Afghanistan’s abused boys | The World Weekly
“I started dancing at wedding parties when I was 10, when my father died," says Omin in a 2010 interview with the BBC. "We were hungry, I had no choice. Sometimes we go to bed on empty stomachs. When I dance at parties I earn about $2 or some pilau rice.”
The eldest of three, who father's life was claimed by a mine, Omin looks after his siblings while his mother begs on the streets. Omin’s mother knows her son is a bacha bareesh, or beardless boy, and that he is not just expected to dance. He is the sexual plaything of the much older men he is there to entertain.

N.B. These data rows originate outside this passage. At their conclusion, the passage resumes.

(* ===== verification/Handle.v ===== *)
(** * The progress handle

    [src/src/progress_bar.rs].  A [ProgressBar] is an
    [Arc<Mutex<BarState>>]: here a location [arc] of the store [bars] of a
    [World], whose cell holds the strong count and, while the count is
    positive, the mutex with its lock flag, its poison flag and the guarded
    [BarState].  The weak count is left out: it decides only when the
    allocation is freed, which no operation observes.  The [World] also
    holds the shared regions and the tick threads that have been spawned.

    A method is a computation in [M = SE World panic].  [guarded self m] is
    the scope of a [MutexGuard]: [lock().unwrap()], the body, and the
    guard's drop, which poisons the mutex when the body panicked.
    [with_lock self body] runs a computation of the bar cell inside that
    scope.  Every call of [Instant::now()] is a parameter.  Module
    [ProgressBar] has one definition per method, in the order of the file;
    module [WeakProgressBar] has the weak handle. *)

From Stdlib Require Import ZArith String List Lia QArith.
From stdpp Require Import base option list gmap.
From S2P Require Import Prelude TermLike ProgressRecord OutputTarget BarCell.

#[local] Open Scope Z_scope.

(** ** Panics *)

(** [PoisonError]: [lock().unwrap()] on a poisoned mutex.  [Deadlock]: a
    lock taken again by the thread that holds it (the call never returns;
    the model ends it here).  [Dangling]: a handle whose cell is gone,
    which a well-formed world rules out.  [Panicked]: a panic of the
    caller's own code, as in the thunk of [suspend]. *)
Inductive panic : Type :=
| PoisonError
| Deadlock
| Dangling
| Panicked (payload : string).

#[global] Instance panic_eq_dec : EqDecision panic.
Proof. solve_decision. Defined.

(** ** The store *)

Section World.
Context {T Sty : Type}.

Record Mutex : Type := mkMutex {
  locked : bool;
  poisoned : bool;
  data : BarState T Sty
}.

(** [value] is [None] once the last owning handle is gone. *)
Record ArcInner : Type := mkArc {
  strong : nat;
  value : option Mutex
}.

(** A tick thread: asleep with its weak reference and interval; awake
    with the owning reference its upgrade gave it; or finished. *)
Inductive TickThread : Type :=
| Sleeping (state_arc : loc) (ms : Z)
| Upgraded (state_arc : loc) (ms : Z)
| Exited.

Record World : Type := mkWorld {
  bars : gmap loc ArcInner;
  multis : gmap loc (MultiState T);
  threads : gmap tid TickThread
}.

Definition set_bars (v : gmap loc ArcInner) (w : World) : World :=
  mkWorld v (multis w) (threads w).

Definition set_multis (v : gmap loc (MultiState T)) (w : World) : World :=
  mkWorld (bars w) v (threads w).

Definition set_threads (v : gmap tid TickThread) (w : World) : World :=
  mkWorld (bars w) (multis w) v.

Definition empty_world : World := mkWorld ∅ ∅ ∅.

(** The handle, and the weak handle ([None]: the one [Weak::new] makes,
    which never upgrades). *)
Record ProgressBar : Type := mkProgressBar { arc : loc }.

Record WeakProgressBar : Type := mkWeakProgressBar { weak : option loc }.

(** What [wrap_read], [wrap_write] and [wrap_iter] build. *)
Record ProgressBarIter (R : Type) : Type := mkProgressBarIter {
  progress : ProgressBar;
  it : R
}.

End World.
Arguments Mutex T Sty : clear implicits.
Arguments ArcInner T Sty : clear implicits.
Arguments World T Sty : clear implicits.
Arguments mkProgressBarIter {R} progress it.
Arguments progress {R} _.
Arguments it {R} _.

#[global] Instance ProgressBar_eq_dec : EqDecision ProgressBar.
Proof. solve_decision. Defined.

The ancient cultural practice of bacha bazi, meaning “boy play”, has been making a comeback over the last decade among Pashtuns, Afghanistan’s biggest ethnic group. Young boys are coerced to dance at parties, banquets and informal gatherings, dressed in women’s clothing with bells tied to their feet, with the intention of seducing an all-male audience. The boys are recruited as young as 9 and until the age of 15, sometimes older, they are trained to dance to popular Afghan songs and be loyal to the masters who have “rescued” them from poverty or hunger.

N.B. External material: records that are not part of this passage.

(** C31: What [println] puts on the screen.  On a healthy
    terminal, whether a redraw is due or not, [println] erases the
    previous frame, writes the lines of the message and below them the
    lines of the bar (none once the bar is finished and cleared), and
    flushes.  The target records the lines of the bar only, so the
    message stays on the screen when the next frame is painted; the
    progress record is not changed. *)
Theorem println_frame self msg now n bs tg w :
  idle_at (arc self) n bs w →
  draw_target bs = Direct tg →
  healthy (term tg) →
  ∃ bs' tg' w', ProgressBar.println self msg now w = (Ok tt, w')
    ∧ idle_at (arc self) n bs' w'
    ∧ state bs' = state bs
    ∧ draw_target bs' = Direct tg'
    ∧ received (term tg')
      = received (term tg)
        ++ ProgressDrawState.clear_last_lines_ops (last_line_count tg)
        ++ (WriteLine <$> str_lines msg
                          ++ BarState.render (state bs) (TermLike.width (term tg)))
        ++ [Flush]
    ∧ last_line_count tg'
      = length (BarState.render (state bs) (TermLike.width (term tg)))
    ∧ healthy (term tg').
Proof.
  intros Hl Htgt Hb. unfold ProgressBar.println.
  rewrite (with_lock_idle _ _ _ _ _ _ _ _ Hl (println_locked_healthy msg now bs _ tg Htgt Hb)).
  eexists _, _, _. split; [done|]. split; [apply idle_at_commit|].
  split; [done|]. split; [done|]. rewrite painted_with_received, draw_ops_log_frame.
  split; [done|]. split; [|by apply painted_with_healthy].
  cbn [last_line_count painted_with]. apply logged_parts.
Qed.

(** C32: What [suspend] puts on the screen.  On a healthy
    terminal, with a thunk that returns and leaves the bar's cell
    alone: before the thunk runs the previous frame is erased (the
    cursor moves up over its lines, each is cleared, the cursor moves up
    again) and the terminal flushed, so that what the thunk prints starts
    on an empty line; when it has returned the lines of the record,
    which is unchanged, are written below, over no previous line, and the
    terminal is flushed again. *)
Theorem suspend_frame {R} self (f : M T Sty R) now n bs tg w v w2 :
  idle_at (arc self) n bs w →
  draw_target bs = Direct tg →
  healthy (term tg) →
  f (suspended self now w) = (Ok v, w2) →
  bars w2 !! arc self = bars (suspended self now w) !! arc self →
  ∃ bs' tg' w', ProgressBar.suspend self f now w = (Ok v, w')
    ∧ idle_at (arc self) n bs' w'
    ∧ state bs' = state bs
    ∧ draw_target bs' = Direct tg'
    ∧ (let fmt := BarState.render (state bs) (TermLike.width (term tg)) in
       received (term tg')
       = received (term tg)
         ++ (MoveCursorUp (last_line_count tg)
             :: concat (replicate (last_line_count tg) [ClearLine; MoveCursorDown 1])
             ++ [MoveCursorUp (last_line_count tg); Flush])
         ++ MoveCursorUp 0
            :: (if move_cursor (draw_state tg) && negb (bool_decide (fmt = [])) then []
                else [MoveCursorUp 0])
            ++ (WriteLine <$> fmt) ++ [Flush]
       ∧ last_line_count tg' = length fmt)
    ∧ healthy (term tg').
Proof.
  intros Hl Htgt Hb Hf Hsame.
  rewrite (suspend_returns self f now n bs w v w2 Hl Hf Hsame). unfold after_thunk.
  rewrite (suspend_clear_healthy now bs (multis w) tg Htgt Hb). cbn [fst snd].
  erewrite draw_direct_healthy; [|done|done|by apply painted_with_healthy].
  cbn [fst snd BarState.set_draw_target state draw_target].
  rewrite frame_painted_with by done.
  eexists _, _, _. split; [done|]. split; [apply idle_at_commit|].
  split; [done|]. split; [done|].
  split; [|by do 2 apply painted_with_healthy].
  rewrite !painted_with_received, !draw_ops_calls, <- app_assoc.
  unfold painted_with, ProgressDrawState.line_count, BarState.frame, blank_frame. cbn.
  rewrite andb_false_r, <- !app_assoc. split; [done|lia].
Qed.

End screen.

(** ** Theorems: a terminal that fails *)

Section broken_terminal.
Context `{StyleOps Sty}.
Implicit Types (w : World console.Term Sty) (self : ProgressBar)
  (bs : BarState console.Term Sty) (tg : TermTarget console.Term) (now : Instant).

(** C35: A failing terminal never fails the
    caller.  [finish] on a bar whose console terminal is broken returns
    normally and the bar is finished; the forced redraw was attempted and
    its error dropped: nothing reached the terminal, and the line count
    of the last painted frame is the one recorded before. *)
Theorem finish_on_broken_terminal self now n bs tg w :
  idle_at (arc self) n bs w →
  draw_target bs = Direct tg →
  console.budget (term tg) = Some 0%nat →
  ∃ bs' tg' w', ProgressBar.finish self now w = (Ok tt, w')
    ∧ idle_at (arc self) n bs' w'
    ∧ ProgressState.is_finished (state bs') = true
    ∧ draw_target bs' = Direct tg'
    ∧ term tg' = term tg
    ∧ last_line_count tg' = last_line_count tg.
Proof.
  intros Hl Htgt Hb. unfold ProgressBar.finish, BarState.finish.
  match goal with |- context [BarState.update_and_force_draw now ?f] =>
    pose proof (force_draw_idle self now f n bs w Hl) as Heq;
    pose proof (after_force_state now f bs (multis w)) as Hst;
    destruct (draw_direct_broken true now
                (BarState.set_state (BarState.update now f (state bs)) bs) (multis w) tg
                Htgt eq_refl Hb) as (tg' & Hd & Hterm & Hcount & _);
    destruct (update_fields now f (state bs)) as (_ & _ & _ & Hstatus & _)
  end.
  eexists _, tg', _. split; [exact Heq|]. split; [apply idle_at_commit|].
  unfold after_force in *. rewrite Hd in *. cbn [fst snd] in *.
  split; [|done]. unfold ProgressState.is_finished. by rewrite Hst, Hstatus.
Qed.

End broken_terminal.

(** ** Witnesses: the console terminal *)

Lemma finish_frame_witness :
  ∃ bs' tg' w', ProgressBar.finish demo_pb 120 painted_world = (Ok tt, w')
    ∧ idle_at (arc demo_pb) 1 bs' w'
    ∧ ProgressState.is_finished (state bs') = true
    ∧ draw_target bs' = Direct tg'
    ∧ (let fmt := format_state (style (state bs')) (state bs')
                    (TermLike.width (term painted_target)) in
       let up := MoveCursorUp (last_line_count painted_target) in
       received (term tg')
       = received (term painted_target)
         ++ up
            :: (if move_cursor (draw_state painted_target) && negb (bool_decide (fmt = []))
                then []
                else concat (replicate (last_line_count painted_target)
                               [ClearLine; MoveCursorDown 1])
                     ++ [up])
            ++ (WriteLine <$> fmt) ++ [Flush]
       ∧ last_line_count tg' = length fmt)
    ∧ healthy (term tg').
Proof.
  apply (finish_frame demo_pb 120 1 painted_bar painted_target painted_world);
    by vm_compute.
Defined.

Lemma finish_and_clear_erases_witness :
  ∃ bs' tg' w', ProgressBar.finish_and_clear demo_pb 120 painted_world = (Ok tt, w')
    ∧ idle_at (arc demo_pb) 1 bs' w'
    ∧ draw_target bs' = Direct tg'
    ∧ received (term tg')
      = received (term painted_target)
        ++ MoveCursorUp (last_line_count painted_target)
           :: concat (replicate (last_line_count painted_target) [ClearLine; MoveCursorDown 1])
           ++ [MoveCursorUp (last_line_count painted_target); Flush]
    ∧ last_line_count tg' = 0%nat.
Proof.
  apply (finish_and_clear_erases demo_pb 120 1 painted_bar painted_target painted_world);
    by vm_compute.
Defined.

Lemma println_frame_witness :
  ∃ bs' tg' w', ProgressBar.println demo_pb "one
two" 101 painted_world = (Ok tt, w')
    ∧ idle_at (arc demo_pb) 1 bs' w'
    ∧ state bs' = state painted_bar
    ∧ draw_target bs' = Direct tg'
    ∧ received (term tg')
      = received (term painted_target)
        ++ ProgressDrawState.clear_last_lines_ops (last_line_count painted_target)
        ++ (WriteLine <$> str_lines "one
two" ++ BarState.render (state painted_bar) (TermLike.width (term painted_target)))
        ++ [Flush]
    ∧ last_line_count tg'
      = length (BarState.render (state painted_bar) (TermLike.width (term painted_target)))
    ∧ healthy (term tg').
Proof.
  apply (println_frame demo_pb _ 101 1 painted_bar painted_target painted_world);
    by vm_compute.
Defined.

Lemma suspend_frame_witness :
  ∃ bs' tg' w', ProgressBar.suspend demo_pb (ret 7) 120 painted_world = (Ok 7, w')
    ∧ idle_at (arc demo_pb) 1 bs' w'
    ∧ state bs' = state painted_bar
    ∧ draw_target bs' = Direct tg'
    ∧ (let fmt := BarState.render (state painted_bar) (TermLike.width (term painted_target)) in
       received (term tg')
       = received (term painted_target)
         ++ (MoveCursorUp (last_line_count painted_target)
             :: concat (replicate (last_line_count painted_target)
                          [ClearLine; MoveCursorDown 1])
             ++ [MoveCursorUp (last_line_count painted_target); Flush])
         ++ MoveCursorUp 0
            :: (if move_cursor (draw_state painted_target) && negb (bool_decide (fmt = []))
                then []
                else [MoveCursorUp 0])
            ++ (WriteLine <$> fmt) ++ [Flush]
       ∧ last_line_count tg' = length fmt)
    ∧ healthy (term tg').
Proof.
  apply (suspend_frame demo_pb (ret 7) 120 1 painted_bar painted_target painted_world 7
           (suspended demo_pb 120 painted_world)); by vm_compute.
Defined.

The Taliban, vehemently opposed to paedophilia and homosexuality, used to put practitioners of bacha bazi to death, driving them underground. Since the coalition invasion, the warlords and ex-Mujahideen who have regained positions of power in Afghanistan have begun to use young boys for sex more openly again. Ownership of bacha bereesh is a sign of prestige. The practice is banned under both Afghan and international law, but since its adherents are key allies against the Taliban, NATO has often turned a blind eye.
If soldiers and high-ranking diplomats decided to remain silent, a 2009 WikiLeaks cable revealed what the Afghan government has failed to address, and, together with a powerful 2010 documentary called “The Dancing Boys of Afghanistan”, has shed light on repeated cases of child abuse in the war-torn country.

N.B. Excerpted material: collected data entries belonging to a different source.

(* ===== verification/RegionInv.v ===== *)
(** * Bars and the regions they paint in

    The invariant that ties the bars of a world to its regions
    ([regions_ok]): every slot table is well formed, a bar whose target is
    a slot of a region holds an occupied slot of a region that exists, and
    no two bars hold the same slot.  The file shows what a critical
    section of [src/src/progress_bar.rs] may do to the regions ([kept]: a
    bar repaints the region of its own slot and nothing else) and that the
    invariant survives every critical section, the replacement of a
    target, and the creation of a region and the addition of a bar to it.
    [Schedule.v] carries it through every interleaving. *)

From Stdlib Require Import ZArith String List Lia.
From stdpp Require Import base option list gmap.
From S2P Require Import Prelude TermLike ProgressRecord OutputTarget BarCell Handle Region.

#[local] Open Scope Z_scope.
#[local] Open Scope bar_scope.

(** ** Repaints *)

Section tables.
Context `{TermLike T}.
Implicit Types (ms : MultiState T) (mh : MHeap T) (tgt : ProgressDrawTarget T).

(** [ms'] has the slots of [ms] occupied, and is well formed if [ms] is. *)
Definition same_slots ms ms' : Prop :=
  (region_wf ms → region_wf ms') ∧ ∀ j, occupied ms' j ↔ occupied ms j.

(** The regions after the bar of slot [idx] of the region [st] has
    written to its slot or repainted: only that region has changed, and
    when the slot was occupied the same slots are. *)
Definition repainted (st : loc) (idx : nat) mh mh' : Prop :=
  match mh !! st with
  | Some ms => ∃ ms', mh' = <[st := ms']> mh ∧ (occupied ms idx → same_slots ms ms')
  | None => mh' = mh
  end.

(** What a critical section that does not replace the target does to the
    target and the regions: a bar of a region keeps its slot and repaints
    its region; any other bar enters no region and leaves them alone. *)
Definition kept tgt mh tgt' mh' : Prop :=
  match tgt with
  | Remote st idx => tgt' = tgt ∧ repainted st idx mh mh'
  | Direct _ | Hidden => ProgressDrawTarget.remote tgt' = None ∧ mh' = mh
  end.

End tables.

Section bodies.
Context `{TermLike T} `{StyleOps Sty}.

(** A computation on the bar cell that keeps the target as [kept] says. *)
Definition tidy {A} (body : SE (BarState T Sty * MHeap T) panic A) : Prop :=
  ∀ bs mh, ∃ r bs' mh',
    body (bs, mh) = (r, (bs', mh')) ∧ kept (draw_target bs) mh (draw_target bs') mh'.

(** ** The invariant *)

Record regions_ok (w : World T Sty) : Prop := mkRegionsOk {
  (** every slot table is well formed; *)
  ok_wf : ∀ st ms, multis w !! st = Some ms → region_wf ms;
  (** a bar of a region holds an occupied slot of it; *)
  ok_attached : ∀ l bs st idx,
    Arc.peek l w = Some bs → draw_target bs = Remote st idx →
    ∃ ms, multis w !! st = Some ms ∧ occupied ms idx;
  (** and no other bar holds that slot. *)
  ok_separate : ∀ l1 l2 bs1 bs2 st idx,
    Arc.peek l1 w = Some bs1 → Arc.peek l2 w = Some bs2 →
    draw_target bs1 = Remote st idx → draw_target bs2 = Remote st idx → l1 = l2
}.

Afghanistan has 55 ethnic groups who speak 45 different languages. The biggest ethnicity is the Pashtun with between 42-60% of the population.
Playing with boys
Under the guise of researching similar practices in Europe, Afghan journalist Najibullah Quraishi’s “The Dancing Boys of Afghanistan” followed a man named Dastager, a former mujahideen commander and wealthy businessman regarded to be at the centre of the local bacha bazi business in the northern city of Takhar. Priding himself on having a “chai boy”, another euphemistic term, Dastagar was more than willing to accept an interview request. Mr. Quraishi entered the world of bacha bazi in northern Afghanistan, where a man’s importance is measured by the beauty of their bacha bereesh.
“We’re looking for a boy,” Dastager says, “who’s good for dancing, around 12 or 13, and very attractive, very attractive”. Asked if he sleeps with them, he replies: “Of course!”
“Having a boy has become a custom for us,” says a local man in his mid-forties interviewed by Mr. Quraishi. “Whoever wants to show off should have a boy.”
"I go to every province to have happiness and pleasure with boys," says another Afghan man known as “The German”, who acts as a pimp. "Some boys are not good for dancing, and they will be used for other purposes. I mean for sodomy and other sexual activities."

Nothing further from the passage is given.